Jutta Falke Ischinger - Wo bitte geht´s zur Queen. Diplomatische Abenteuer in England und Amerika
Kristina Tencic

Klug und unterhaltsam beschreibt "Frau Botschafter", die Journalistin Jutta Falke Ischinger, die Welt der Schönen, Reichen und Mächtigen in ihren diplomatischen Abenteuern mit den Angelsachsen




Wenn der gemeinsame Möbelkauf zu einem Meeting unter PolitikerInnen wird, Joschka Fischer beim morgendlichen Yoga im Wohnzimmer hereinplatzt und der private Partykeller zum In-Nachtlokal wird, dann ist klar, dass hier etwas anders ist.

Als die Journalistin Jutta Falke mit ihrem Lebensgefährten, dem Diplomaten Wolfgang Ischinger, Anfang September 2001 nach Washington zieht, ist ihnen beiden noch nicht bewusst, was dort in Kürze auf sie zukommen wird. Der Amtsantritt des deutschen Botschafters geht einher mit dem Terror von 9/11, der ja bekanntlich auch vor der Stadt am Potomac nicht Halt machte und die deutsch-amerikanischen Beziehungen durch Schröders "Nein" zum Irakkrieg ins Straucheln brachte.

Doch nicht nur die "vergiftete Atmosphäre" der transatlantischen Beziehung bereitet der Botschaftergefährtin so manch´ unangenehme Gesprächssituation. Auch die bösen Kommentare und Blicke über ihre "wilde Ehe" bekommt sie von der prüden Washingtoner Elite zu spüren, mit denen sie nun Tag für Tag und Abend für Abend diniert, schwadroniert und zelebriert. Washington D.C., das ist für die Autorin "Kommandobrücke und Maschinenraum in einem", in dem allein zählt, wer wen kennt und wie oft man zu den zahllosen Veranstaltungen eingeladen wird. Zwar macht sich die Journalistin recht gut in ihrer Rolle und findet ihre Nische in der Oberflächlichkeit, doch sieht sie sich vor allem auch als Deutsche gebrandmarkt.

"Ob in London, Washington oder sonstwo: Die deutsche Geschichte ist immer präsent. Sie klebt an uns wie ein Steckbrief an der Wand."
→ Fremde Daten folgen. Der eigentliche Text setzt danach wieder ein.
(** * EMS response simulation: the fitness function of [Simulation.py]

    A shallow embedding of [src/Simulation.py] and the properties of its
    event loop, dispatcher, reposition policy and metric reduction.

    Conventions of the embedding.
    - Python [float]s are read as real numbers ([R]): arithmetic is exact,
      rounding, infinities and NaN operands are outside the model.  The one
      NaN the code can produce from real operands, [np.mean] of an empty
      list, is kept (type [pyfloat]).
    - Python [int]s are [Z]; list positions are [nat].
    - A Python exception is an outcome [Raises]; the [while events] loop is
      run on a fuel that is shown to suffice ([Diverges] is never produced
      by a replication).
    - The dictionaries of the fleet are shared and mutated in place: a
      reference to one of them is modelled by its position in the list
      [ambulances], a mutation by an update at that position.
    - The process-wide random generators ([random], [np.random]) are an
      abstract state threaded through every draw. *)

From Stdlib Require Import Reals Lra Psatz ZArith Permutation.
From stdpp Require Import base tactics option list sorting.

(** ** Outcomes of Python code *)

Inductive exn : Type := IndexError | ValueError | AssertionError.

Inductive outcome (A : Type) : Type :=
| Returns (a : A)
| Raises (e : exn)
| Diverges.
Arguments Returns {A} a.
Arguments Raises {A} e.
Arguments Diverges {A}.

#[export] Instance outcome_ret : MRet outcome := fun A a => Returns a.
#[export] Instance outcome_bind : MBind outcome := fun A B f m =>
  match m with
  | Returns a => f a
  | Raises e => Raises e
  | Diverges => Diverges
  end.

(** [mapM]: the comprehension [[f x for x in l]] when [f] can raise. *)
Fixpoint for_each {A B : Type} (f : A -> outcome B) (l : list A) : outcome (list B) :=
  match l with
  | [] => Returns []
  | x :: xs => y ← f x; ys ← for_each f xs; Returns (y :: ys)
  end.

(** ** Python and numpy primitives used by the simulation *)

(** [range(n)] *)
Definition py_range (n : Z) : list Z := map Z.of_nat (seq 0 (Z.to_nat n)).

(** Position designated by the subscript [l[i]]: negative subscripts count
    from the end, anything outside the list raises [IndexError]. *)
Definition py_index {A : Type} (l : list A) (i : Z) : outcome nat :=
  let n := Z.of_nat (length l) in
  let j := if (i <? 0)%Z then (i + n)%Z else i in
  if ((0 <=? j) && (j <? n))%Z then Returns (Z.to_nat j) else Raises IndexError.

(** [l[i]] *)
Definition py_getitem {A : Type} (l : list A) (i : Z) : outcome A :=
  p ← py_index l i;
  match l !! p with
  | Some x => Returns x
  | None => Raises IndexError
  end.

(** Scan of [np.argmin]: [best] is the smallest value seen so far, at
    position [besti]; a later value replaces it only when strictly smaller. *)
Fixpoint argmin_from (best : R) (besti i : nat) (l : list R) : nat :=
  match l with
  | [] => besti
  | x :: xs =>
      if Rlt_dec x best then argmin_from x i (S i) xs
      else argmin_from best besti (S i) xs
  end.

(** [int(np.argmin(l))]: [ValueError] on an empty sequence. *)
Definition np_argmin (l : list R) : outcome nat :=
  match l with
  | [] => Raises ValueError
  | x :: xs => Returns (argmin_from x 0 1 xs)
  end.

Fixpoint min_from (best : R) (l : list R) : R :=
  match l with
  | [] => best
  | x :: xs => if Rlt_dec x best then min_from x xs else min_from best xs
  end.

(** [min(l)]: [ValueError] on an empty sequence. *)
Definition py_min (l : list R) : outcome R :=
  match l with
  | [] => Raises ValueError
  | x :: xs => Returns (min_from x xs)
  end.

(** [k] is the first position of [l] that holds its least value [m]. *)
Definition is_first_min (l : list R) (k : nat) (m : R) : Prop :=
  l !! k = Some m /\
  (forall j x, l !! j = Some x -> (m <= x)%R) /\
  (forall j x, j < k -> l !! j = Some x -> (m < x)%R).

#[export] Instance Rle_decision : RelDecision Rle := Rle_dec.

(** A float that may be NaN. *)
Inductive pyfloat : Type := Finite (r : R) | NaN.

Definition Rsum (l : list R) : R := foldr Rplus 0%R l.

(** Arithmetic mean of a non-empty list. *)
Definition mean (l : list R) : R := (Rsum l / INR (length l))%R.

(** [float(np.mean(l))]: NaN on an empty list. *)
Definition np_mean (l : list R) : pyfloat :=
  match l with
  | [] => NaN
  | _ => Finite (mean l)
  end.

Fixpoint insert_sorted (x : R) (l : list R) : list R :=
  match l with
  | [] => [x]
  | y :: ys => if Rle_dec x y then x :: y :: ys else y :: insert_sorted x ys
  end.

Definition sort_floats (l : list R) : list R := foldr insert_sorted [] l.

(** [float(np.median(l))] on a non-empty list: the middle element of the
    sorted samples, or the mean of the two middle ones. *)
Definition np_median (l : list R) : R :=
  let s := sort_floats l in
  let n := length s in
  if Nat.even n
  then ((nth (n / 2 - 1) s 0 + nth (n / 2) s 0) / 2)%R
  else nth (n / 2) s 0%R.

(** ** GeoModel *)

Definition radians (x : R) : R := (x * (PI / 180))%R.

(** [math.atan2] *)
Definition atan2 (y x : R) : R :=
  if Rlt_dec 0 x then atan (y / x)
  else if Rlt_dec x 0 then
    (if Rle_dec 0 y then atan (y / x) + PI else atan (y / x) - PI)%R
  else if Rlt_dec 0 y then (PI / 2)%R
  else if Rlt_dec y 0 then (- PI / 2)%R
  else 0%R.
Wiederholt kommt sie auf die Sicht der AmerikanerInnen auf das "Tätervolk" zu sprechen, verknüpft dies mit dem blinden Patriotismus der US-Amerikaner nach 9/11 und stellt erstaunt fest, dass Juden/Jüdinnen in den USA die beste und beharrlichste Lobby der Deutschen sind. Sehr erkenntnisreich sind auch Falke-Ischingers Beobachtungen zur britischen Adelsriege nach dem Umzug 2006 in das ihr wohlvertraute und geliebte London. Was es mit den Dukes, Earls und Baronen auf sich hat, musste sich die inzwischen angetraute Botschaftergattin zwar auch erst erklären lassen, doch bis zum Empfang bei der Queen war es dann auch nur noch ein Katzensprung.

Stets souverän und mit dem nötigen Abstand des kritischen Geistes beleuchtet die Journalistin Falke-Ischinger in Reportagen-Manier die Machtstrippen, Eigenarten und Persönlichkeiten der Angelsachsen dies- und jenseits des Atlantiks. Sowohl von deutscher als auch amerikanischer Seite wurde die Journalistin für ihre Artikel stark angegriffen. Arroganz und Snobismus wurden ihr zum Vorwurf gemacht, wobei sie gegen Ende des Buches genau das Gegenteil hervorhebt, dann nämlich, wenn sie davon spricht, wie schwer es für eine/n heimgeholte/n Diplomaten/in sei, sich wieder im nüchternen Auswärtigen Amt und wenig prunkvollen Berlin einzufinden. Das Buch muss somit vielmehr als ein träumerisches Schwelgen in alten Erinnerungen betrachtet werden, eine schriftliche Versicherung, dass all diese Abenteuer auch tatsächlich gelebt wurden.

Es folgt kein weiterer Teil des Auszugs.